Jacob seguiu o homem, Harry foi andando na frente indo em direção a praia e o rapaz o seguiu de perto até que ficou ao lado do homem mais velho.
—Por quanto tempo irá tortura minha família pelo que fizemos? – perguntou Harry de forma miserável.
—Como eu disse para o seu avô eu faria com o sobrenome Clearwater sofresse pela eternidade. – disse Jacob sem encarar o homem mais velho o seu olhar era distante com se ele lembrasse de algo a muito tempo esquecido. – Nenhum sofrimento será o suficiente para vocês repararem o mau que fizeram.
—Você não poderia simplesmente superar? -disse o homem com uma voz penitente.

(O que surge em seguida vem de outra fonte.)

(** * The load-once cache of external scripts ([src/adloader.js])

    A shallow embedding of [loadExternalScript] and of the two helpers
    nested in it, [requestResource] and [getCacheObject], together with
    the completion handler the loader arms on the script element.

    Modelling choices, all taken from the source:
    - [_requestCache] is a [WeakMap] from documents to plain objects used
      as maps from urls to cache objects.  Documents are identified by a
      number ([document] is the ambient default one), the per-document
      object is a [gmap string nat] and a cache object lives in a heap of
      objects, the map holding its address: the closure handed to
      [requestResource] captures the cache object itself, so the handler
      and the registry alias one mutable object.  The per-document object
      is a plain object: besides the entries stored in it, a lookup finds
      what it inherits from [Object.prototype] ([constructor],
      [toString], ...), and the assignment to the key [__proto__] makes
      the cache object its prototype instead of storing an entry.
    - A callback is an opaque function value: an identity and whether
      calling it throws.  Its invocation is recorded in the log.  It does
      not call back into the loader.
    - The DOM and [utils.js] are external: the policy gate, the element
      factory and the insertion helper are fields of an environment
      record, each saying whether the corresponding call throws.  A
      script element is recorded as the loader built it: the properties
      it assigned and the attributes it then added with [setAttribute];
      what the element holds in the end, an attribute replacing the
      property of its name, is read through [src_of], [onload_of] and
      [onreadystatechange_of].
    - Every observable effect is appended to a log of events.

    Two more parts follow the loader, each opening with its own modelling
    choices: a caller of the loader, the Optable RTD module
    ([src/unnamed/part_000]), and the payload filter of the analytics
    tracker ([src/integrationExamples/gpt/analytics-tracker.js]). *)

From stdpp Require Import base strings gmap list.
(** * Indicator validation scripts: alignment, extraction and comparison

    A shallow embedding of the data path of three scripts:

    - [modern_indicators/tools/plot_hit_or_miss.py]: [parse_ohlcv],
      [parse_tssb_csv], [extract_computed_values], [align_data], and in
      [main] the reading of the exporter's output and the statistics of the
      comparison loop;
    - [modern_indicators/plot_cmma.py]: the data of the panels of
      [create_comparison_plot] and of [create_zoomed_plot], and the
      indicators [main] passes to them;
    - [scripts/export_dataset_to_questdb.py]: [to_number] and [build_ilp].

    Python [float] is IEEE binary64, modelled by Rocq's primitive [float];
    Python [int] is unbounded, modelled by [Z]; a [dict] is a [gmap]; a numpy
    array is a [list float] updated by index.  The calls into matplotlib
    (figures, axes, layout, saving) are not embedded: an outcome below is
    the data a function has computed when it reaches them, and nothing is
    stated about what those calls do or raise. *)

From Stdlib Require Import Floats ZArith Ascii String DecimalString.
From stdpp Require Import base option list gmap strings sorting.

Local Open Scope Z_scope.
Local Open Scope nat_scope.

(** * Part I: the programs *)

(** ** Python floats *)

Module PyFloat.

(** [np.nan] *)
Definition nan : float := PrimFloat.nan.

(** [np.isnan] *)
Definition isnan (x : float) : bool :=
  match Prim2SF x with
  | S754_nan => true
  | _ => false
  end.

(** [np.isfinite]: neither NaN nor an infinity *)
Definition isfinite (x : float) : bool :=
  match Prim2SF x with
  | S754_nan | S754_infinity _ => false
  | _ => true
  end.

(** the conversion of an element count to [float] *)
Definition float_of_nat (n : nat) : float :=
  PrimFloat.of_uint63 (Uint63.of_Z (Z.of_nat n)).

(** [np.fmax]: the larger operand, a NaN operand being ignored *)
Definition fmax (x y : float) : float :=
  if isnan x then y
  else if isnan y then x
  else if (x <? y)%float then y else x.

End PyFloat.

(** ** Python sequences and strings *)

Module PySeq.

(** [enumerate(l)], counting from [n] *)
Fixpoint enumerate_from {A} (n : nat) (l : list A) : list (nat * A) :=
  match l with
  | [] => []
  | x :: l' => (n, x) :: enumerate_from (S n) l'
  end.

Definition enumerate {A} (l : list A) : list (nat * A) := enumerate_from 0 l.

(** [l.index(x) if x in l else None] *)
Fixpoint index_of `{EqDecision A} (x : A) (l : list A) : option nat :=
  match l with
  | [] => None
  | y :: l' => if decide (y = x) then Some 0 else S <$> index_of x l'
  end.

(** [a[start:stop]] for [0 <= start <= stop] *)
Definition slice {A} (start stop : nat) (a : list A) : list A :=
  take (stop - start) (drop start a).

(** boolean-mask selection [a[mask]] *)
Fixpoint select {A} (mask : list bool) (a : list A) : list A :=
  match mask, a with
  | true :: mask', x :: a' => x :: select mask' a'
  | false :: mask', _ :: a' => select mask' a'
  | _, _ => []
  end.

(** [np.where(mask)[0]]: the positions holding [True], ascending *)
Definition where_true (mask : list bool) : list nat :=
  select mask (seq 0 (length mask)).

End PySeq.

Module PyStr.

(** ASCII whitespace as [str.split()] sees it (tab, LF, VT, FF, CR, the
    separators 28..31 and space); whitespace outside ASCII is not modelled. *)
Definition is_space (c : ascii) : bool :=
  let n := nat_of_ascii c in
  ((9 <=? n) && (n <=? 13)) || ((28 <=? n) && (n <=? 31)) || (n =? 32).

(** [s.split()]: the maximal runs of non-whitespace characters.  Leading and
    trailing whitespace yields no token, so [s.strip().split()] is the same
    list. *)
Fixpoint split (s : string) : list string :=
  match s with
  | EmptyString => []
  | String c s' =>
      if is_space c then split s'
      else match s' with
           | EmptyString => [String c EmptyString]
           | String c' _ =>
               if is_space c' then String c EmptyString :: split s'
               else match split s' with
                    | w :: ws => String c w :: ws
                    | [] => [String c EmptyString]
                    end
           end
  end.

(** [s.split('\n')] *)
Fixpoint split_lines (s : string) : list string :=
  match s with
  | EmptyString => [EmptyString]
  | String c s' =>
      if Ascii.eqb c "010"%char then EmptyString :: split_lines s'
      else match split_lines s' with
           | l :: ls => String c l :: ls
           | [] => [String c EmptyString]
           end
  end.

(** [sub in s] *)
Fixpoint str_in (sub s : string) : bool :=
  String.prefix sub s ||
  match s with
  | EmptyString => false
  | String _ s' => str_in sub s'
  end.

(** [s.lstrip()], [s.rstrip()] and [s.strip()] *)
Fixpoint lstrip (s : string) : string :=
  match s with
  | EmptyString => EmptyString
  | String c s' => if is_space c then lstrip s' else s
  end.

Fixpoint rstrip (s : string) : string :=
  match s with
  | EmptyString => EmptyString
  | String c s' =>
      match rstrip s' with
      | EmptyString => if is_space c then EmptyString else String c EmptyString
      | r => String c r
      end
  end.

Definition strip (s : string) : string := lstrip (rstrip s).

End PyStr.

(** ** Exceptions *)

Inductive exn :=
  | ValueError
  | IndexError
  | KeyError (key : string)
  | OverflowError.

Inductive result (A : Type) :=
  | Ok (a : A)
  | Raise (e : exn).
Arguments Ok {A} a.
Arguments Raise {A} e.

Definition rbind {A B} (r : result A) (k : A -> result B) : result B :=
  match r with
  | Ok a => k a
  | Raise e => Raise e
  end.

Notation "x <- r ;; k" := (rbind r (fun x => k))
  (at level 100, r at next level, right associativity).

(** a [for] loop whose body may raise *)
Fixpoint for_each {A S} (body : S -> A -> result S) (st : S) (l : list A) : result S :=
  match l with
  | [] => Ok st
  | x :: l' => st' <- body st x ;; for_each body st' l'
  end.

(** ** tools/plot_hit_or_miss.py *)

Module HitOrMiss.
Import PyFloat PySeq PyStr.

(** The three indicator columns the script follows. *)
Inductive field := TGT_115 | TGT_315 | TGT_555.

#[global] Instance field_eq_dec : EqDecision field.
Proof. solve_decision. Defined.

Definition field_name (f : field) : string :=
  match f with
  | TGT_115 => "TGT_115"%string
  | TGT_315 => "TGT_315"%string
  | TGT_555 => "TGT_555"%string
  end.

(** The dict [parse_ohlcv] returns. *)
Record ohlcv_data := {
  o_date : list Z;
  o_time : list Z;
  o_open : list float;
  o_high : list float;
  o_low : list float;
  o_close : list float;
  o_volume : list float
}.

(** The dict [parse_tssb_csv] returns. *)
Record csv_data := {
  c_date : list Z;
  c_time : list Z;
  c_115 : list float;
  c_315 : list float;
  c_555 : list float
}.

Definition csv_field (f : field) (d : csv_data) : list float :=
  match f with
  | TGT_115 => c_115 d
  | TGT_315 => c_315 d
  | TGT_555 => c_555 d
  end.

Section Parsers.
(** Python's [int(s)] and [float(s)] on a string; [None] stands for the
    [ValueError] of a string that does not convert. *)
Variable py_int : string -> option Z.
Variable py_float : string -> option float.

(** *** parse_tssb_csv *)

(** [if idx:] on an optional index: [None] and [0] are both falsy *)
Definition truthy (idx : option nat) : bool :=
  match idx with
  | Some (S _) => true
  | _ => false
  end.

(** [filter(None, idxs)] *)
Definition filter_truthy (idxs : list (option nat)) : list nat :=
  omap (fun idx => if truthy idx then idx else None) idxs.

(** [max(iterable)] *)
Definition py_max (l : list nat) : result nat :=
  match l with
  | [] => Raise ValueError
  | x :: l' => Ok (foldl Nat.max x l')
  end.

(** [int(parts[k])] *)
Definition int_at (parts : list string) (k : nat) : result Z :=
  match parts !! k with
  | None => Raise IndexError
  | Some s =>
      match py_int s with
      | Some z => Ok z
      | None => Raise ValueError
      end
  end.
Lemma occ_cons x y l : occ x (y :: l) = (if decide (x = y) then 1 else 0) + occ x l.
Proof. unfold occ. rewrite filter_cons. repeat case_decide; done. Qed.
Lemma occ_nil x : occ x [] = 0.
Proof. done. Qed.
Lemma occ_single x y : occ x [y] = if decide (x = y) then 1 else 0.
Proof. rewrite occ_cons, occ_nil. lia. Qed.
Lemma occ_app x l k : occ x (l ++ k) = occ x l + occ x k.
Proof. unfold occ. by rewrite filter_app, length_app. Qed.
Lemma occ_perm x l k : l ≡ₚ k → occ x l = occ x k.
Proof. intros H. unfold occ. by rewrite H. Qed.
Lemma occ_0 x l : occ x l = 0 ↔ x ∉ l.
Proof.
  induction l as [|y l IH]; [split; [intros _ ?%elem_of_nil; done|done]|].
  rewrite occ_cons, elem_of_cons. case_decide; [|rewrite Nat.add_0_l, IH; tauto].
  split; [lia|]. intros Hn. exfalso. apply Hn. by left.
Qed.
Lemma occ_pos x l : 0 < occ x l ↔ x ∈ l.
Proof. pose proof (occ_0 x l). destruct (decide (x ∈ l)); [|intuition lia]. split; [done|]. intros _. destruct (occ x l); [|lia]. tauto. Qed.
End Occ.
(* ===== verification/Postings.v ===== *)
(** * Search postings: the codec of the index's posting table

    Models [src/crates/packet28-search-core/src/postings.rs] (posting blocks,
    varints, the lookup-table binary search) and the persisted records of
    [model.rs] they carry.  A byte is a [Z] in [0..255], a document id a [u32]
    and a gram hash a [u64]. *)

From S2P Require Export MachineInt.
Local Open Scope Z_scope.

(** ** Errors *)

Inductive SearchError : Type :=
| corrupt (message : string).

(** ** Data *)

Definition LOOKUP_ROW_BYTES : nat := 24.
Definition SHORT_GRAM_BYTES : nat := 2.
Definition MIN_GRAM_BYTES : nat := 3.
Definition MAX_GRAM_BYTES : nat := 24.
Definition POSITION_BUCKET_COUNT : Z := 16.

Record PositionSummary : Type := mkPositionSummary {
  buckets : Z;
  repeated : bool
}.

#[export] Instance PositionSummary_eq_dec : EqDecision PositionSummary.
Proof. solve_decision. Defined.

Module PositionSummary.
Definition new (bucket : Z) : PositionSummary :=
  {| buckets := Z.lor (Z.shiftl (Z.land bucket 15) 4) (Z.land bucket 15);
     repeated := false |}.

Definition first_bucket (self : PositionSummary) : Z := Z.shiftr (buckets self) 4.
Definition last_bucket (self : PositionSummary) : Z := Z.land (buckets self) 15.

Definition update (self : PositionSummary) (bucket : Z) : PositionSummary :=
  let bucket := Z.land bucket 15 in
  let first := Z.min (first_bucket self) bucket in
  let last := Z.max (last_bucket self) bucket in
  {| buckets := Z.lor (Z.shiftl first 4) last; repeated := true |}.

Definition merge (self other : PositionSummary) : PositionSummary :=
  let first := Z.min (first_bucket self) (first_bucket other) in
  let last := Z.max (last_bucket self) (last_bucket other) in
  {| buckets := Z.lor (Z.shiftl first 4) last; repeated := true |}.

Definition encode (self : PositionSummary) : list Z :=
  [buckets self; if repeated self then 1 else 0].

Definition decode (b0 b1 : Z) : PositionSummary :=
  {| buckets := b0; repeated := negb (b1 =? 0) |}.
End PositionSummary.

Record PostingEntry : Type := mkPostingEntry {
  doc_id : Z;
  summary : PositionSummary
}.

#[export] Instance PostingEntry_eq_dec : EqDecision PostingEntry.
Proof. solve_decision. Defined.

Record LookupPostingMeta : Type := mkLookupPostingMeta {
  lp_offset : Z;
  lp_len : Z;
  lp_doc_count : Z
}.
(* ===== verification/LayerSpec.v ===== *)
(** * LayerSpec: what the layers of the search index hold

    The merge of the sorted segments is the fold over the sorted list of all
    records; a layer that was built answers every lookup with exactly the
    documents indexed under the hash; and a layer that passed validation
    answers every lookup without an error. *)

From S2P Require Export Layer.

(** ** The orders *)

Definition summary_key (s : PositionSummary) : Z := 2 * buckets s + Z.b2z (repeated s).

Lemma summary_key_inj a b : summary_key a = summary_key b → a = b.
Proof. destruct a as [b1 r1], b as [b2 r2]. unfold summary_key. simpl. destruct r1, r2; simpl; intros; f_equal; lia. Qed.

Lemma summary_leb_spec a b : summary_leb a b = true ↔ (summary_key a <= summary_key b)%Z.
Proof.
  destruct a as [b1 r1], b as [b2 r2]. unfold summary_leb, summary_key. simpl.
  rewrite orb_true_iff, andb_true_iff, Z.ltb_lt, Z.eqb_eq. destruct r1, r2; simpl; intuition lia.
Qed.

Definition pair_hash (p : Pair) : Z := p.1.1.
Definition pair_doc (p : Pair) : Z := p.1.2.

Lemma pair_leb_spec a b :
  pair_leb a b = true ↔
  (pair_hash a < pair_hash b ∨ (pair_hash a = pair_hash b ∧
     (pair_doc a < pair_doc b ∨ (pair_doc a = pair_doc b ∧ summary_key a.2 <= summary_key b.2))))%Z.
Proof.
  destruct a as [[h d] s], b as [[h' d'] s']. unfold pair_leb, pair_hash, pair_doc. simpl.
  rewrite orb_true_iff, andb_true_iff, orb_true_iff, andb_true_iff, !Z.ltb_lt, !Z.eqb_eq, summary_leb_spec. done.
Qed.

Lemma pair_eq_spec (a b : Pair) :
  a = b ↔ pair_hash a = pair_hash b ∧ pair_doc a = pair_doc b ∧ summary_key a.2 = summary_key b.2.
Proof.
  destruct a as [[h d] s], b as [[h' d'] s']. unfold pair_hash, pair_doc. simpl.
  split; [by intros [= -> -> ->]|]. intros (-> & -> & ->%summary_key_inj). done.
Qed.
(* ===== verification/QueryPlan.v ===== *)
(** * QueryPlan: from a pattern to the literals it requires

    Models the planner of [src/crates/packet28-search-core/src/query.rs]: the
    plan of a pattern ([plan_from_hir] and its helpers), the normalisation of
    plans, and the plan of a request.  The pattern's syntax tree is
    [regex_syntax]'s [Hir], with the variants the planner matches on; its
    character classes, its look-arounds and the literal extractor of
    [regex_syntax::hir::literal] are parameters. *)

From S2P Require Export Grams.

(** ** Plans *)

#[warnings="-register-all"] Inductive SearchPlan : Type :=
| PlanAll
| PlanLiteral (literal : list Z)
| PlanAnd (children : list SearchPlan)
| PlanOr (children : list SearchPlan).

(** The derived [PartialEq]. *)
Fixpoint plan_eqb (a b : SearchPlan) : bool :=
  let fix eqb_list (l k : list SearchPlan) : bool :=
    match l, k with
    | [], [] => true
    | x :: l, y :: k => plan_eqb x y && eqb_list l k
    | _, _ => false
    end in
  match a, b with
  | PlanAll, PlanAll => true
  | PlanLiteral l, PlanLiteral k => bool_decide (l = k)
  | PlanAnd l, PlanAnd k => eqb_list l k
  | PlanOr l, PlanOr k => eqb_list l k
  | _, _ => false
  end.

(** One turn of the loop of [normalize_and], on the normalised child. *)
Definition push_and (normalized : list SearchPlan) (child : SearchPlan) : list SearchPlan :=
  match child with
  | PlanAll => normalized
  | PlanAnd nested => normalized ++ nested
  | other => if existsb (λ existing, plan_eqb existing other) normalized then normalized else normalized ++ [other]
  end.

(** One turn of the loop of [normalize_or]; [None] is its early return. *)
Definition push_or (normalized : list SearchPlan) (child : SearchPlan) : option (list SearchPlan) :=
  match child with
  | PlanAll => None
  | PlanOr nested => Some (normalized ++ nested)
  | other => Some (if existsb (λ existing, plan_eqb existing other) normalized then normalized else normalized ++ [other])
  end.

Definition and_result (normalized : list SearchPlan) : SearchPlan :=
  match normalized with [] => PlanAll | [p] => p | _ => PlanAnd normalized end.
Definition or_result (normalized : list SearchPlan) : SearchPlan :=
  match normalized with [] => PlanAll | [p] => p | _ => PlanOr normalized end.

Fixpoint normalize_plan (plan : SearchPlan) : SearchPlan :=
  match plan with
  | PlanAnd children =>
      (fix loop (normalized children : list SearchPlan) : SearchPlan :=
         match children with
         | [] => and_result normalized
         | child :: children => loop (push_and normalized (normalize_plan child)) children
         end) [] children
  | PlanOr children =>
      (fix loop (normalized children : list SearchPlan) : SearchPlan :=
         match children with
         | [] => or_result normalized
         | child :: children =>
             match push_or normalized (normalize_plan child) with
             | Some normalized => loop normalized children
             | None => PlanAll
             end
         end) [] children
  | other => other
  end.

Definition normalize_and (children : list SearchPlan) : SearchPlan := normalize_plan (PlanAnd children).
Definition normalize_or (children : list SearchPlan) : SearchPlan := normalize_plan (PlanOr children).

(** ** Patterns *)

#[warnings="-register-all"] Inductive Hir (C L : Type) : Type :=
| HirEmpty
| HirLiteral (bytes : list Z)
| HirClass (class : C)
| HirLook (look : L)
| HirRepetition (min : Z) (max : option Z) (sub : Hir C L)
| HirCapture (sub : Hir C L)
| HirConcat (subs : list (Hir C L))
| HirAlternation (subs : list (Hir C L)).
Arguments HirEmpty {C L}.
Arguments HirLiteral {C L} bytes.
Arguments HirClass {C L} class.
Arguments HirLook {C L} look.
Arguments HirRepetition {C L} min max sub.
Arguments HirCapture {C L} sub.
Arguments HirConcat {C L} subs.
Arguments HirAlternation {C L} subs.

Inductive ExtractKind : Type := Prefix | Suffix.

(** The literal extractor, with the limits the planner sets, and the literal
    sequences it returns. *)
Class LiteralExtractor (H Seq : Type) : Type := {
  extract : ExtractKind → H → Seq;
  seq_is_finite : Seq → bool;
  seq_is_empty : Seq → bool;
  minimize_by_preference : Seq → Seq;
  keep_first_bytes : nat → Seq → Seq;
  keep_last_bytes : nat → Seq → Seq;
  seq_literals : Seq → option (list (list Z));
  longest_common_prefix : Seq → option (list Z);
  longest_common_suffix : Seq → option (list Z)
}.

(** [Vec::repeat]. *)
Definition repeat_bytes (n : nat) (l : list Z) : list Z := concat (replicate n l).

(** ** The planner *)

Section Planner.
Context (blake3 : list Z → list Z) (PAIR_WEIGHTS : Z → Z).
Local Abbreviation build_covering_hashes := (build_covering_hashes blake3 PAIR_WEIGHTS).

Definition is_poisonous_literal (bytes : list Z) : bool := length bytes <? SHORT_GRAM_BYTES.

(** [is_poisonous_literal(&b) || build_covering_hashes(&b).is_empty()]. *)
Definition unusable_literal (bytes : list Z) : bool :=
  is_poisonous_literal bytes || bool_decide (build_covering_hashes bytes = []).

Definition literal_plan_from_bytes (bytes : list Z) : SearchPlan :=
  let normalized := normalize_for_index bytes in
  if unusable_literal normalized then PlanAll else PlanLiteral normalized.

Context {C L Seq : Type} `{!LiteralExtractor (Hir C L) Seq}.
Implicit Types (hir : Hir C L) (seq : Seq).

Definition common_literal_from_seq seq (kind : ExtractKind) : option (list Z) :=
  common ← match kind with Prefix => longest_common_prefix seq | Suffix => longest_common_suffix seq end;
  let bytes := normalize_for_index common in
  if unusable_literal bytes then None else Some bytes.

Fixpoint usable_literals (normalized literals : list (list Z)) : list (list Z) :=
  match literals with
  | [] => normalized
  | literal :: literals =>
      let bytes := normalize_for_index literal in
      if unusable_literal bytes then usable_literals normalized literals
      else if bool_decide (bytes ∈ normalized) then usable_literals normalized literals
      else usable_literals (normalized ++ [bytes]) literals
  end.

Definition plan_from_literal_seq seq (kind : ExtractKind) : SearchPlan :=
  match seq_literals seq with
  | None => PlanAll
  | Some literals =>
      match common_literal_from_seq seq kind with
      | Some common => PlanLiteral common
      | None =>
          match usable_literals [] literals with
          | [] => PlanAll
          | [literal] => PlanLiteral literal
          | normalized => PlanOr (PlanLiteral <$> normalized)
          end
      end
  end.

Definition plan_from_extractor hir (kind : ExtractKind) : SearchPlan :=
  let seq := extract kind hir in
  if negb (seq_is_finite seq) || seq_is_empty seq then PlanAll
  else
    let seq := minimize_by_preference seq in
    let seq := match kind with
               | Prefix => keep_first_bytes MAX_GRAM_BYTES seq
               | Suffix => keep_last_bytes MAX_GRAM_BYTES seq
               end in
    plan_from_literal_seq seq kind.

(** The common shape of [combine_extractor_plans] and of the end of
    [combine_required_plan]. *)
Definition combine_plans (a b : SearchPlan) : SearchPlan :=
  match a, b with
  | PlanAll, other | other, PlanAll => other
  | _, _ => if plan_eqb a b then a else normalize_and [a; b]
  end.

Definition combine_extractor_plans (prefix suffix : SearchPlan) : SearchPlan := combine_plans prefix suffix.

Definition plan_from_extractors hir : SearchPlan :=
  combine_extractor_plans (plan_from_extractor hir Prefix) (plan_from_extractor hir Suffix).

Definition combine_required_plan (structural : SearchPlan) hir : SearchPlan :=
  combine_plans (normalize_plan structural) (normalize_plan (plan_from_extractors hir)).

Definition plan_from_repetition (min : Z) (child_plan : SearchPlan) hir : SearchPlan :=
  if (min =? 0)%Z then PlanAll
  else
    let repeated_plan :=
      if (1 <? min)%Z then
        match child_plan with
        | PlanLiteral ((_ :: _) as literal) =>
            let repeats_to_materialize := Nat.min (Z.to_nat min) (MAX_GRAM_BYTES / length literal + 1) in
            literal_plan_from_bytes (repeat_bytes repeats_to_materialize literal)
        | _ => child_plan
        end
      else child_plan in
    combine_required_plan repeated_plan hir.

Fixpoint plan_from_hir hir : SearchPlan :=
  match hir with
  | HirEmpty | HirClass _ | HirLook _ => PlanAll
  | HirLiteral literal => literal_plan_from_bytes literal
  | HirCapture sub => combine_required_plan (plan_from_hir sub) hir
  | HirConcat subs => combine_required_plan (normalize_and (plan_from_hir <$> subs)) hir
  | HirAlternation subs => combine_required_plan (normalize_or (plan_from_hir <$> subs)) hir
  | HirRepetition min _ sub => plan_from_repetition min (plan_from_hir sub) hir
  end.

(** The fields of [SearchRequest] that the planner reads. *)
Record SearchRequest : Type := mkSearchRequest {
  fixed_string : bool;
  case_sensitive : option bool
}.

(** [parse] is [regex_syntax::parse]; [None] is [InvalidRegexSyntax]. *)
Definition build_search_plan (parse : list Z → option (Hir C L)) (request : SearchRequest) (query : list Z)
    : option (SearchPlan * option string) :=
  if fixed_string request then
    if bool_decide (case_sensitive request = Some false) && negb (forallb (λ b, b <? 128)%Z query) then
      Some (PlanAll, Some "unicode ignore-case fixed-string queries use regex fallback instead of ASCII-only index normalization")
    else
      let literal := normalize_for_index query in
      if bool_decide (build_covering_hashes literal = []) then
        Some (PlanAll, Some "fixed string query is too short to derive a selective index plan")
      else Some (PlanLiteral literal, None)
  else
    hir ← parse query;
    let plan := normalize_plan (plan_from_hir hir) in
    Some (plan, match plan with
                | PlanAll => Some "planner could not derive required literals; verifying all indexed candidates"
                | _ => None
                end).
End Planner.

(** ** What a plan requires of a document

    [text] is the document after [normalize_for_index]. *)

Definition occurs (literal text : list Z) : Prop := ∃ p q, text = p ++ literal ++ q.

Fixpoint plan_holds (plan : SearchPlan) (text : list Z) : Prop :=
  match plan with
  | PlanAll => True
  | PlanLiteral literal => occurs (normalize_for_index literal) text
  | PlanAnd children => foldr (λ child P, plan_holds child text ∧ P) True children
  | PlanOr children => foldr (λ child P, plan_holds child text ∨ P) False children
  end.

(** ** The strings a pattern can match

    Literals match up to ASCII case, which covers both the exact and the
    case-insensitive search of ASCII patterns; look-arounds match the empty
    string anywhere, so this is at least what the pattern matches. *)

Section Language.
Context {C L : Type} (class_lang : C → list Z → Prop).

Fixpoint hir_lang (hir : Hir C L) (s : list Z) : Prop :=
  match hir with
  | HirEmpty => s = []
  | HirLiteral bytes => normalize_for_index s = normalize_for_index bytes
  | HirClass class => class_lang class s
  | HirLook _ => s = []
  | HirRepetition min max sub =>
      ∃ parts, s = concat parts ∧ (min <= Z.of_nat (length parts))%Z ∧
        (∀ m, max = Some m → (Z.of_nat (length parts) <= m)%Z) ∧ Forall (hir_lang sub) parts
  | HirCapture sub => hir_lang sub s
  | HirConcat subs =>
      (fix go (subs : list (Hir C L)) (s : list Z) : Prop :=
         match subs with
         | [] => s = []
         | sub :: subs => ∃ s1 s2, s = s1 ++ s2 ∧ hir_lang sub s1 ∧ go subs s2
         end) subs s
  | HirAlternation subs => foldr (λ sub P, hir_lang sub s ∨ P) False subs
  end.
End Language.

Example normalize_ex :
  normalize_plan (PlanAnd [PlanAll; PlanAnd [PlanLiteral [1]%Z]; PlanLiteral [1]%Z]) = PlanLiteral [1]%Z.
Proof. reflexivity. Qed.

—Superar? – a voz de Jacob era incrédula. – Trezentos e trinta e três homens, mulheres e crianças que confiaram suas vidas a mim e a sua família morreram por conta da ambição por poder da sua família, Sr. Clearwater seres sobrenaturais que viviam em paz em Forks e o seu avô os traiu entregou cada um deles para poder ter poder. Suas palavras vazias não trarão nenhum deles de volta, as cinzas de cada um deles que foram queimados naquela noite clamam por vingança. O seu avô os ouviu gritar enquanto as chamas os consumiam ele assistiu pessoas que lutaram ao lado dele que ele chamava de irmãos morrerem e nada fez. – Jacob se colocou na frente do homem para que esse o encarasse. – Eu posso ser um monstro Sr. Clearwater, mas quem tem um histórico de fazer coisas monstruosas é a sua família.
—Seth e Leah, são inocentes eles não têm nada a ver com essa história eles nem sabem quem os Clearwater foram, deixe-os fora disso. – a voz do homem era suplicante, pois ele realmente temia pela vida dos filhos.
—Eles são Clearwater, Harry. -disse Jacob se aproximando do rosto do homem. – Já estão metidos nisso até o pescoço.
Jacob passou pelo homem trombando em seu ombro retornando pelo caminho que tinha vindo.
—Eles são só crianças Jacob, busque ter um pouco de compaixão. Depois de tantos anos não pode só haver rancor dentro do seu peito. – gritou Harry em um último ato de desespero.
—Diferente do seu Sr. Clearwater, o meu coração é grande e forte. – Iniciou Jacob dando uma olhada para Harry. – Não subestime a capacidade dele guardar rancor.